*Source material*

(* ===== verification/Forms.v ===== *)
(** * Forms: the three creation forms

    One Module per component file: [AddOrg] (AddOrg.js), [AddUser]
    (AddUser.js, whose class is also named [AddOrg] in the source) and
    [AddLinode] (AddLinode.js).  Each has its [state] record as the
    constructor initialises [this.state], one definition per method, the
    submit button's [disabled] expression from [render] ([submit_disabled]),
    the promise continuations of its axios calls ([check_settled],
    [create_settled]), and [handle], the wiring [render] sets up from DOM
    events to methods ([onChange] of the inputs, [onSubmit] of the form).

    The forms share the vocabulary at the top: the [valid] field's three
    string values as [valid_t], the feedback colour [getValidationState]
    computes, the DOM [<option>] elements their selects read, and the
    effects a form emits ([FIssue] an axios call, [FCloseReload] and
    [FSetError] the parent's callbacks). *)

From S2P Require Import Prelude Js Remote.

(** The values the source stores in [this.state.valid]. *)
Inductive valid_t := VNo | VUnknown | VYes.

#[export] Instance valid_t_eq_dec : EqDecision valid_t.
Proof. solve_decision. Qed.

Definition is_yes (v : valid_t) : bool :=
  match v with VYes => true | _ => false end.

(** What [getValidationState] returns to [FormGroup]: [undefined],
    ['success'] or ['error']. *)
Inductive feedback := FbUndefined | FbSuccess | FbError.

(** The body shared by the three [getValidationState] methods, given
    the identifying field and [this.state.valid]. *)
Definition validation_feedback (ident : string) (v : valid_t) : feedback :=
  if String.length ident =? 0 then FbUndefined
  else match v with VYes => FbSuccess | VNo => FbError | VUnknown => FbSuccess end.

(** A DOM [<option>] as [querySelectorAll('option')] yields it. *)
Record dom_option := mkOption { opt_value : string; opt_selected : bool }.

(** What a form does besides [setState]. *)
Inductive form_effect :=
  | FIssue (r : request)                     (* an axios call *)
  | FCloseReload                             (* this.props.closeReload() *)
  | FSetError (e : failure) (msg : string).  (* this.props.setError(err, msg) *)

(** The DOM events a form reacts to, and its debounce timer. *)
Inductive form_event :=
  | FInput (v : string)               (* onChange of the text input *)
  | FSelect (opts : list dom_option)  (* onChange of the select *)
  | FTimer                            (* the debounce window elapses *)
  | FSubmit.                          (* onSubmit of the form *)

(** The interface a form offers to the world that runs it. *)
Record form_ops (S : Type) := {
  fo_init : S;
  fo_handle : form_event -> handler S form_effect;
  fo_settled : request -> outcome -> handler S form_effect;
  fo_disabled : S -> bool;
  fo_valid : S -> valid_t;
  fo_ident : S -> string
}.
Arguments fo_init {S} _.
Arguments fo_handle {S} _ _ _.
Arguments fo_settled {S} _ _ _ _.
Arguments fo_disabled {S} _ _.
Arguments fo_valid {S} _ _.
Arguments fo_ident {S} _ _.

(** ** AddOrg.js *)
Module AddOrg.
(** [this.state], plus the lodash debounce wrapper's pending trailing
    call ([debounce_pending]), which lives in the instance. *)
Record state := mkState {
  name : string;
  submitting : bool;
  valid : valid_t;
  debounce_pending : bool
}.

Definition init : state := mkState "" false VNo false.

Definition h := handler state form_effect.

Definition with_name_unknown (v : string) (s : state) : state :=
  mkState v (submitting s) VUnknown (debounce_pending s).
Definition with_valid (v : valid_t) (s : state) : state :=
  mkState (name s) (submitting s) v (debounce_pending s).
Definition with_pending (b : bool) (s : state) : state :=
  mkState (name s) (submitting s) (valid s) b.

(** [_checkValidity]: nothing for an empty name, else the check of the
    name held in the state when the debounced call runs. *)
Definition _checkValidity : h :=
  with_state (fun s =>
    if negb (js_truthy (name s)) then hskip
    else emit (FIssue (GetExists KOrg (name s)))).

(** Its promise continuations. *)
Definition check_settled (o : outcome) : h :=
  match o with
  | Resolved resp => set_state (with_valid (if resp_exists resp then VNo else VYes))
  | Rejected e => emit (FSetError e "Failed checking org validity")
  end.

(** [this.checkValidity = debounce(this._checkValidity, 250)]: a call
    schedules the trailing invocation, replacing a scheduled one. *)
Definition checkValidity : h := set_state (with_pending true).

(** The debounce window elapses: the scheduled call, if any, runs. *)
Definition debounce_fire : h :=
  with_state (fun s =>
    if debounce_pending s then set_state (with_pending false) >>> _checkValidity
    else hskip).

Definition getValidationState (s : state) : feedback :=
  validation_feedback (name s) (valid s).

Definition update (v : string) : h :=
  set_state (with_name_unknown v) >>> checkValidity.

Definition submit : h :=
  with_state (fun s =>
    if negb (is_yes (valid s)) then hskip
    else emit (FIssue (PostOrg (name s)))).

Definition create_settled (o : outcome) : h :=
  match o with
  | Resolved _ => emit FCloseReload
  | Rejected e => emit (FSetError e "Failed creating organization")
  end.

(** The submit button's [disabled] prop. *)
Definition submit_disabled (s : state) : bool :=
  submitting s || negb (is_yes (valid s)).

Definition on_settled (r : request) (o : outcome) : h :=
  match r with
  | GetExists _ _ => check_settled o
  | PostOrg _ => create_settled o
  | _ => hskip
  end.

Definition handle (ev : form_event) : h :=
  match ev with
  | FInput v => update v
  | FTimer => debounce_fire
  | FSubmit => submit
  | FSelect _ => hskip
  end.

Definition ops : form_ops state :=
  {| fo_init := init; fo_handle := handle; fo_settled := on_settled;
     fo_disabled := submit_disabled; fo_valid := valid; fo_ident := name |}.
End AddOrg.

(** ** AddUser.js *)
Module AddUser.
Record state := mkState {
  email : string;
  orgIds : list jsnum;
  submitting : bool;
  valid : valid_t
}.

Definition init : state := mkState "" [] false VNo.

Definition h := handler state form_effect.

Definition with_email_unknown (v : string) (s : state) : state :=
  mkState v (orgIds s) (submitting s) VUnknown.
Definition with_orgIds (ids : list jsnum) (s : state) : state :=
  mkState (email s) ids (submitting s) (valid s).
Definition with_valid (v : valid_t) (s : state) : state :=
  mkState (email s) (orgIds s) (submitting s) v.

(** [checkValidity(email)]: the check of its argument, issued at once. *)
Definition checkValidity (v : string) : h :=
  emit (FIssue (GetExists KUser v)).

Definition check_settled (o : outcome) : h :=
  match o with
  | Resolved resp => set_state (with_valid (if resp_exists resp then VNo else VYes))
  | Rejected e => emit (FSetError e "Failed checking user validity")
  end.

Definition getValidationState (s : state) : feedback :=
  validation_feedback (email s) (valid s).

(** The loop of [updateOrg]: [parseInt] of every selected option. *)
Fixpoint selected_orgs (opts : list dom_option) : list jsnum :=
  match opts with
  | [] => []
  | o :: os =>
      if opt_selected o then parseInt10 (opt_value o) :: selected_orgs os
      else selected_orgs os
  end.

Definition updateOrg (opts : list dom_option) : h :=
  set_state (with_orgIds (selected_orgs opts)).

Definition updateEmail (v : string) : h :=
  set_state (with_email_unknown v) >>> checkValidity v.

Definition submit : h :=
  with_state (fun s =>
    if negb (is_yes (valid s)) then hskip
    else emit (FIssue (PostUser (email s) (orgIds s)))).

Definition create_settled (o : outcome) : h :=
  match o with
  | Resolved _ => emit FCloseReload
  | Rejected e => emit (FSetError e "Failed creating user")
  end.

Definition submit_disabled (s : state) : bool :=
  submitting s || negb (is_yes (valid s)) || (length (orgIds s) =? 0).

Definition on_settled (r : request) (o : outcome) : h :=
  match r with
  | GetExists _ _ => check_settled o
  | PostUser _ _ => create_settled o
  | _ => hskip
  end.

Definition handle (ev : form_event) : h :=
  match ev with
  | FInput v => updateEmail v
  | FSelect opts => updateOrg opts
  | FSubmit => submit
  | FTimer => hskip
  end.

Definition ops : form_ops state :=
  {| fo_init := init; fo_handle := handle; fo_settled := on_settled;
     fo_disabled := submit_disabled; fo_valid := valid; fo_ident := email |}.
End AddUser.

(** ** AddLinode.js *)
Module AddLinode.
(** [orgId] is [null] ([None]) until an organisation is selected. *)
Record state := mkState {
  name : string;
  orgId : option jsnum;
  submitting : bool;
  valid : valid_t
}.

Definition init : state := mkState "" None false VNo.

Definition h := handler state form_effect.

Definition with_name_unknown (v : string) (s : state) : state :=
  mkState v (orgId s) (submitting s) VUnknown.
Definition with_orgId (id : jsnum) (s : state) : state :=
  mkState (name s) (Some id) (submitting s) (valid s).
Definition with_valid (v : valid_t) (s : state) : state :=
  mkState (name s) (orgId s) (submitting s) v.

Definition checkValidity (v : string) : h :=
  emit (FIssue (GetExists KLinode v)).

Definition check_settled (o : outcome) : h :=
  match o with
  | Resolved resp => set_state (with_valid (if resp_exists resp then VNo else VYes))
  | Rejected e => emit (FSetError e "Failed checking linode validity")
  end.

Definition getValidationState (s : state) : feedback :=
  validation_feedback (name s) (valid s).

(** The loop of [updateOrg]: the first selected option, if any. *)
Fixpoint first_selected (opts : list dom_option) : option dom_option :=
  match opts with
  | [] => None
  | o :: os => if opt_selected o then Some o else first_selected os
  end.

Definition updateOrg (opts : list dom_option) : h :=
  match first_selected opts with
  | Some o => set_state (with_orgId (parseInt10 (opt_value o)))
  | None => hskip
  end.

Definition updateName (v : string) : h :=
  set_state (with_name_unknown v) >>> checkValidity v.

Definition submit : h :=
  with_state (fun s =>
    if negb (is_yes (valid s)) then hskip
    else emit (FIssue (PostLinode (name s) (orgId s)))).

Definition create_settled (o : outcome) : h :=
  match o with
  | Resolved _ => emit FCloseReload
  | Rejected e => emit (FSetError e "Failed creating linode")
  end.

Definition submit_disabled (s : state) : bool :=
  submitting s || negb (is_yes (valid s)) ||
  match orgId s with None => true | Some _ => false end.

Definition on_settled (r : request) (o : outcome) : h :=
  match r with
  | GetExists _ _ => check_settled o
  | PostLinode _ _ => create_settled o
  | _ => hskip
  end.

Definition handle (ev : form_event) : h :=
  match ev with
  | FInput v => updateName v
  | FSelect opts => updateOrg opts
  | FSubmit => submit
  | FTimer => hskip
  end.

Definition ops : form_ops state :=
  {| fo_init := init; fo_handle := handle; fo_settled := on_settled;
     fo_disabled := submit_disabled; fo_valid := valid; fo_ident := name |}.
End AddLinode.

(** ** The organisation selects, rendered and read back *)

(** [<option value={org.id}>]: React writes the number in decimal.  JS
    writes ids of [10^21] and above in exponent form; ids are taken
    below that bound, which the server's ids are far from. *)
Definition option_of_org (o : org) (selected : bool) : dom_option :=
  mkOption (pretty (N.of_nat (org_id o))) selected.

(** The options of the select [render] builds in AddUser and AddLinode:
    the disabled placeholder ["capture"], then one option per
    organisation, each paired with whether the user has selected it. *)
Definition rendered_options (capture_selected : bool) (os : list (org * bool)) : list dom_option :=
  mkOption "capture" capture_selected :: map (fun p => option_of_org p.1 p.2) os.

Definition org_num (o : org) : jsnum := JNum (Z.of_nat (org_id o)).

(** The organisation options alone are read back as the selected ids. *)
Lemma selected_orgs_rendered os :
  AddUser.selected_orgs (map (fun p => option_of_org p.1 p.2) os) =
    map (fun p => org_num p.1) (filter (fun p => p.2 = true) os).
Proof.
  induction os as [| [o b] os IH]; [done |]. simpl.
  rewrite filter_cons. destruct b; simpl; rewrite ?parseInt10_pretty, IH; done.
Qed.

(** C21. AddUser's [updateOrg] reads back exactly the ids of the selected
    organisations, in the order of the list, when the placeholder is not
    selected: the decimal [value] the options are rendered with is
    parsed back by [parseInt]. *)
Theorem adduser_updateOrg_reads_selection os s :
  AddUser.updateOrg (rendered_options false os) s =
    (AddUser.with_orgIds (map (fun p => org_num p.1) (filter (fun p => p.2 = true) os)) s, []).
Proof.
  unfold AddUser.updateOrg. simpl. by rewrite selected_orgs_rendered.
Qed.

(** C22. AddLinode's [updateOrg] sets [orgId] to the id of the first
    selected organisation, and leaves the state alone when none is. *)
Theorem addlinode_updateOrg_reads_selection os s :
  AddLinode.updateOrg (rendered_options false os) s =
    match List.find (fun p => p.2) os with
    | Some p => (AddLinode.with_orgId (org_num p.1) s, [])
    | None => (s, [])
    end.
Proof.
  unfold AddLinode.updateOrg. simpl.
  induction os as [| [o b] os IH]; [done |]. simpl.
  destruct b; simpl; [by rewrite parseInt10_pretty | done].
Qed.

(** C23. The placeholder option is selected by [defaultValue] when the
    select mounts and stays selected under a modifier-click; [updateOrg]
    then stores [parseInt("capture")], that is [NaN], before the ids, and
    the submit button counts it as a selected organisation even when no
    organisation is selected. *)
Theorem adduser_placeholder_nan os s :
  AddUser.updateOrg (rendered_options true os) s =
    (AddUser.with_orgIds (JNaN :: map (fun p => org_num p.1) (filter (fun p => p.2 = true) os)) s, []) /\
  AddUser.submit_disabled (fst (AddUser.updateOrg (rendered_options true os) s)) =
    AddUser.submitting s || negb (is_yes (AddUser.valid s)).
Proof.
  unfold AddUser.updateOrg. simpl. rewrite selected_orgs_rendered. split; [done |].
  unfold AddUser.submit_disabled. simpl.
  by destruct (AddUser.submitting s), (is_yes (AddUser.valid s)).
Qed.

*What you have to do*
Every line containing the word "Rejected" must be copied from the material above.

*Exercise answer*
  | Rejected e => emit (FSetError e "Failed checking org validity")
  | Rejected e => emit (FSetError e "Failed creating organization")
  | Rejected e => emit (FSetError e "Failed checking user validity")
  | Rejected e => emit (FSetError e "Failed creating user")
  | Rejected e => emit (FSetError e "Failed checking linode validity")
  | Rejected e => emit (FSetError e "Failed creating linode")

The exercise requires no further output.